Era nuestra vecina, la señora Rosa.

Contesté de inmediato.

—Elena, he escuchado a Mateo toser y he entrado con la llave que me dejaste. Tiene mucha fiebre.

El mundo desapareció a mi alrededor.

—Llama a una ambulancia. Voy para allá.

Javier intentó detenerme.

—No hagas un escándalo. Volveré contigo y arreglaré la calefacción.

Lo miré con una calma que ni yo misma reconocí.

—Tú no volverás a entrar en nuestra casa.

Clara tomó su abrigo.

—Voy contigo.

Javier se rio, nervioso.

—¿Ahora sois amigas?

Ella le mostró la carpeta.

—No. Somos dos mujeres a las que has robado.

Bajamos las escaleras juntas mientras Javier nos seguía gritando amenazas.

En el portal, Clara llamó a la policía.

Yo conduje tan deprisa como pude hasta mi casa.
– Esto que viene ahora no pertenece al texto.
(* ===== verification/Plain.v ===== *)
(** The requests that have nothing to do with orders, one endpoint after the other:
    whatever their outcome, the executions, their log and the stop switch stay as they
    were, and no order leaves the service. *)
From S2P Require Import Prelude PyStr PyDecimal PyValue Json Models Session PgDatabase Tables Demo Logic OrderStateMachine ExecutionLog ExecutionRow Alerts Accounts Security Mfa Users Permissions Notifications TestnetGate WindowApproval RateLimit HttpClient TestnetRequest RiskEngine PositionEngine EmergencyStop SignalEngine OrderEngine TestnetPersistence TestnetSubmit Lifecycle AccountSync OrderReconciliation UserStream Adapters ReadOnly Phase4 MarketData Storage Endpoints Steady System.

Section bystanders.
Context `{Database} `{Settings} `{PyFloat} `{Fernet} `{Secrets} `{Pyotp} `{Redis} `{GexbotSettings} `{StorageSettings} `{X : Exchange} `{W : WebSocket}.
Context (rt : AlertRuntime) `{!AlertRuntimeLaws rt}.
Context {V : Type} (view : Db → V) (e : V) `{!FlushOk view e harmless}.

Lemma bystander_quiet (m : M unit) : quiet m → bystander view e harmless m.
Proof.
  intros Hq P n tr w (Ht & Hn & Hc & Hx & evs & Htr & Hevs). destruct (Hq w) as (evs' & Hal & ->). cbn.
  split; [done|]. split; [done|]. split; [done|]. split; [done|]. exists (evs ++ evs'). cbn.
  rewrite Htr, app_assoc. split; [done|]. apply Forall_app_2; [done|]. apply Forall_forall.
  intros ev (k & f & ->)%Hal. by intros [].
Qed.

Lemma bystander_transport req : (∀ c, harmless (EvHttp c req)) → bystander view e harmless (transport_request req).
Proof.
  intros Hr. unfold transport_request. bystander_tac. apply bystander_emit, Hr.
Qed.

Lemma bystander_get_private client path c params sec :
  bystander view e harmless (get_private client path c params sec).
Proof.
  unfold get_private. bystander_tac. apply bystander_transport. intros cm [Hm _].
  match goal with E : prepare_private_request _ _ _ _ _ _ = Ok _ |- _ =>
    apply private_request_shape in E as [E _]; congruence end.
Qed.

Lemma bystander_user token : bystander view e harmless (get_current_user token).
Proof. unfold get_current_user, unauthorized, decode_access_token, get_user_by_id. bystander_tac. Qed.

Lemma bystander_reauthenticated token reauth : bystander view e harmless (get_reauthenticated_user token reauth).
Proof.
  unfold get_reauthenticated_user, unauthorized. bystander_tac; [apply bystander_user|].
  unfold decode_access_token. bystander_tac.
Qed.
End bystanders.

#[export] Hint Resolve bystander_user bystander_reauthenticated bystander_get_private : bystander.

Section plain.
Context `{Database} `{Settings} `{PyFloat} `{Fernet} `{Secrets} `{Pyotp} `{Redis} `{GexbotSettings} `{StorageSettings} `{X : Exchange} `{W : WebSocket}.
Context (rt : AlertRuntime) `{!AlertRuntimeLaws rt}.

Abbreviation aside := (bystander order_view ([], [], []) harmless).

Lemma aside_draw : aside draw.
Proof. apply (bystander_draw _ _ _ (λ n, n)). Qed.
Lemma aside_hash password : aside (hash_password password).
Proof. unfold hash_password. bystander_tac. apply aside_draw. Qed.
Lemma aside_encrypt s : aside (encrypt_secret s).
Proof. unfold encrypt_secret. apply (bystander_draw _ _ _ (λ nonce, fernet_encrypt _fernet nonce s)). Qed.
Lemma aside_code : aside _generate_recovery_code.
Proof. unfold _generate_recovery_code. bystander_tac; apply aside_draw. Qed.
Lemma aside_token subject ver purpose d : aside (_create_token subject ver purpose d).
Proof. unfold _create_token. bystander_tac. Qed.
#[local] Hint Resolve aside_draw aside_hash aside_encrypt aside_code aside_token : bystander.

Lemma aside_users rq :
  match rq_call rq with
  | Register _ _ _ | Login _ _ _ | Reauthenticate _ | ReadMe | UpdatePassword _ _ | ReadMfaStatus | EnrollMfa | ConfirmMfa _
  | RemoveMfa _ => aside (serve rt rq)
  | _ => True
  end.
Proof.
  unfold serve, as_user, as_anyone. destruct (rq_call rq); try done;
    unfold register, login, read_me, reauthenticate, update_password, read_mfa_status, enroll_mfa, confirm_mfa, remove_mfa,
      create_user, authenticate_user, record_reauthentication, change_password, unauthorized,
      Users._require_super_admin, mfa_rejected, start_mfa_enrollment, confirm_mfa_enrollment, disable_mfa,
      verify_mfa_challenge, user_audit, moment, create_access_token, create_reauthentication_token, decrypt_secret, Users.forbidden.
  all: bystander_tac.
Qed.

Lemma aside_permissions rq :
  match rq_call rq with
  | ListPermissions | AddPermission _ | PatchPermission _ _ | RemovePermission _ => aside (serve rt rq)
  | _ => True
  end.
Proof.
  unfold serve, as_user. destruct (rq_call rq); try done;
    unfold list_permissions, add_permission, patch_permission, remove_permission, create_permission,
      list_permissions_for_owner, update_permission, delete_permission, require_permission, get_owned_permission.
  all: bystander_tac.
Qed.

Lemma aside_accounts rq :
  match rq_call rq with
  | ReadAccounts | AddAccount _ _ _ _ | ReadAccount _ | PatchAccount _ _ | RemoveAccount _ | SetApiKey _ _ _ _
  | ReadApiKeyMetadata _ | RemoveApiKey _ => aside (serve rt rq)
  | _ => True
  end.
Proof.
  unfold serve, as_user, as_reauthenticated. destruct (rq_call rq); try done;
    unfold read_accounts, add_account, read_account, patch_account, remove_account, set_api_key,
      read_api_key_metadata, remove_api_key, list_accounts, create_account, update_account, delete_account,
      require_account, get_owned_account, upsert_api_key_secret, encrypt_passphrase, get_api_key_secret_metadata,
      delete_api_key_secret, not_found.
  all: bystander_tac.
Qed.

Lemma aside_credentials user account : aside (get_exchange_credentials user account).
Proof. unfold get_exchange_credentials, get_api_key_secret_metadata, decrypt_secret. bystander_tac. Qed.

Lemma aside_adapter_private a path params : aside (adapter_get_private a path params).
Proof. unfold adapter_get_private, _ensure_enabled, _require_credentials, noop_client. bystander_tac. Qed.
#[local] Hint Resolve aside_credentials aside_adapter_private : bystander.

Lemma aside_balances a : aside (adapter_balances a).
Proof. unfold adapter_balances, get_balances. bystander_tac. Qed.
Lemma aside_open_orders a : aside (adapter_open_orders a).
Proof. unfold adapter_open_orders, get_open_orders, okx_get_open_orders, _ensure_enabled. bystander_tac. Qed.
Lemma aside_audit user account action severity payload : aside (add_audit user account action severity payload).
Proof. unfold add_audit. bystander_tac. Qed.
#[local] Hint Resolve aside_balances aside_open_orders aside_audit : bystander.

Lemma aside_read_only rq :
  match rq_call rq with
  | CheckTestnetReadOnly _ | CheckRealReadOnly _ | ReadRealOpenOrders _ | ReadRealBalances _ => aside (serve rt rq)
  | _ => True
  end.
Proof.
  unfold serve, as_user, as_reauthenticated. destruct (rq_call rq); try done;
    unfold check_testnet_read_only_credentials, check_real_read_only_credentials, read_real_open_orders_endpoint,
      read_real_balances_endpoint, run_testnet_read_only_check, run_real_read_only_check, read_real_open_orders,
      read_real_balances, get_owned_account, testnet_write_audit, real_check_write_audit, balances_write_audit,
      open_orders_write_audit, blocked_answer, failed_answer, not_found, reasons_answer.
  all: bystander_tac.
Qed.

Lemma aside_record user account action payload : aside (record_audit user account action payload).
Proof. unfold record_audit. bystander_tac. Qed.
#[local] Hint Resolve aside_record : bystander.

Lemma aside_windows rq :
  match rq_call rq with
  | ApproveAccountOrderWindow _ _ _ _ _ _ _ | ApproveOrderWindow _ _ _ _ _ _ _ | ReadPhase4Readiness _
  | RecordSmallFundReview _ _ _ | RecordOrderWindow _ _ _ _ _ _ _ _ | RecordFinalCheck _ _ _ _ | AdmissionCheck _
  | WindowPlan _ => aside (serve rt rq)
  | _ => True
  end.
Proof.
  unfold serve, as_user, as_reauthenticated. destruct (rq_call rq); try done;
    unfold approve_account_order_window, approve_testnet_order_window, record_testnet_order_window_approval,
      read_phase4_readiness, build_phase4_readiness_report, record_small_fund_review, record_phase4_small_fund_review,
      record_small_fund_order_window_approval, record_phase4_small_fund_order_window_approval,
      record_final_release_check, record_phase4_final_release_check, get_testnet_order_admission_check,
      build_testnet_order_admission_report, get_testnet_order_window_plan, build_testnet_order_window_plan,
      value_error_is_404, _latest_successful_real_read_only_audit, _latest_phase4_review_audit,
      _latest_required_audit, get_owned_account, find_risk_settings, get_api_key_secret_metadata,
      not_found, reasons_answer.
  all: bystander_tac.
Qed.

Lemma aside_notifications rq :
  match rq_call rq with
  | ListNotifications _ _ | GetNotificationPreferences | UpdateNotificationPreferences _ | MarkNotificationRead _ =>
      aside (serve rt rq)
  | _ => True
  end.
Proof.
  unfold serve, as_user. destruct (rq_call rq); try done;
    unfold list_notifications, get_notification_preferences, update_notification_preferences, mark_notification_read,
      list_internal_notifications, update_preferences, mark_internal_notification_read,
      get_owned_internal_notification, get_or_create_preferences.
  all: bystander_tac.
Qed.

Lemma aside_trading rq :
  match rq_call rq with
  | CreateManualSignal _ | PreviewPositionTarget _ _ _ | ReadRiskSettings _ | PatchRiskSettings _ _
  | ListAuditLogs _ | ListSystemEvents _ | ReadEmergencyStop => aside (serve rt rq)
  | _ => True
  end.
Proof.
  unfold serve, as_user, as_admin, get_current_admin_user. destruct (rq_call rq); try done;
    unfold create_manual_trading_signal, create_manual_signal, preview_position_target, read_risk_settings,
      patch_risk_settings, list_audit_logs, list_system_events, get_emergency_stop_state, require_account,
      get_owned_account, get_or_create_position, get_or_create_risk_settings, update_risk_settings,
      _notify_emergency_stop_enabled, not_found, Users.forbidden.
  all: bystander_tac.
  all: apply bystander_quiet, quiet_emergency_stop.
Qed.

Lemma aside_public client path params : aside (get_public client path params).
Proof. apply bystander_transport. by intros c [Hm _]. Qed.
Lemma aside_gexbot client path auth : aside (gexbot_get client path auth).
Proof. unfold gexbot_get, gexbot_request. bystander_tac. apply bystander_emit. by intros [Hm _]. Qed.
#[local] Hint Resolve aside_public aside_gexbot : bystander.

Lemma aside_candles e symbol interval limit : aside (get_public_candles e symbol interval limit).
Proof. unfold get_public_candles. bystander_tac. Qed.
#[local] Hint Resolve aside_candles : bystander.
Lemma aside_candidates requested symbol interval limit last cs :
  aside (try_candidates requested symbol interval limit last cs).
Proof. revert last. induction cs as [|c cs IH]; intros last; cbn [try_candidates]; bystander_tac. Qed.
#[local] Hint Resolve aside_candidates : bystander.

Lemma aside_market rq :
  match rq_call rq with
  | GetCandles _ _ _ _ _ | ListProviders | ListGexbotTickers | GetGexbotCategory _ _ _ | GetGexbotOrderflow _
  | ListStorageLocations => aside (serve rt rq)
  | _ => True
  end.
Proof.
  unfold serve, as_user, as_super_admin, get_current_super_admin_user. destruct (rq_call rq); try done;
    unfold get_exchange_candles, get_public_candles_with_fallback, list_market_data_providers, list_gexbot_tickers,
      get_gexbot_package_category, get_gexbot_orderflow, list_tickers, get_package_category, get_orderflow,
      gexbot_key_errors, gexbot_errors, list_storage_locations, Users.forbidden.
  all: bystander_tac.
Qed.

(** Every plain request leaves the executions, their log and the stop switch alone
    and sends no order, whatever its outcome. *)
Lemma plain_aside rq : plain (rq_call rq) = true → aside (serve rt rq).
Proof.
  intros Hp. pose proof (aside_users rq). pose proof (aside_permissions rq). pose proof (aside_accounts rq).
  pose proof (aside_read_only rq). pose proof (aside_windows rq). pose proof (aside_notifications rq).
  pose proof (aside_trading rq). pose proof (aside_market rq). destruct (rq_call rq); done.
Qed.
End plain.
La ambulancia ya estaba allí.

Encontré a Mateo sentado en una camilla, envuelto en una manta térmica. Rosa sostenía su mano.

Corrí hacia él.

—Mamá —susurró—. Papá dijo que hoy estaríamos calentitos.

Lo abracé con cuidado.

—A partir de ahora lo estaremos.

Un sanitario explicó que debían llevarlo al hospital para revisar su respiración y controlar la fiebre.

Cuando estaban a punto de cerrar las puertas de la ambulancia, apareció el coche de Javier.

Salió corriendo.

—¡Es mi hijo! Tengo derecho a acompañarlo.

Dos agentes llegaron detrás de él.

Clara les había enviado fotografías de los documentos y la ubicación de nuestra casa.

Uno de los policías se acercó.

—Señor Javier Montes, necesitamos que nos acompañe para aclarar varias operaciones bancarias y una posible falsificación.

—Es un asunto familiar.

—El fraude no es un asunto familiar.

Javier me señaló con rabia.

—Ella ha manipulado todo porque quiere quedarse con mi dinero.

Miré nuestra casa oscura.

Las ventanas empañadas.

Las tuberías casi congeladas.

La ropa vieja que Mateo llevaba bajo el abrigo.

—Nunca tuviste dinero —respondí—. Solo tuviste acceso al mío.

Los agentes se lo llevaron mientras él seguía gritando.

Clara permaneció junto a la acera, con los brazos alrededor de su vientre.

—Hay algo que todavía no entiendes —me dijo.

—¿Qué más puede quedar?

Sacó del bolso una segunda fotografía.

En ella aparecía Javier saliendo de una clínica privada con un recién nacido.

No era Mateo.

La fecha correspondía a seis años antes de que naciera mi hijo.

—Javier me dijo que aquel bebé había muerto —explicó Clara—. Nunca me permitió verlo después del parto.

Observé la imagen con atención.

En la esquina aparecía una enfermera entregándole al bebé a un hombre mayor.

Reconocí a aquel hombre.

Era el médico que había atendido el nacimiento de Mateo.

Clara me miró con los ojos llenos de miedo.

—Creo que Javier no solo nos robó dinero.

Apretó la fotografía entre los dedos.

—Creo que lleva años cambiando la identidad de sus propios hijos.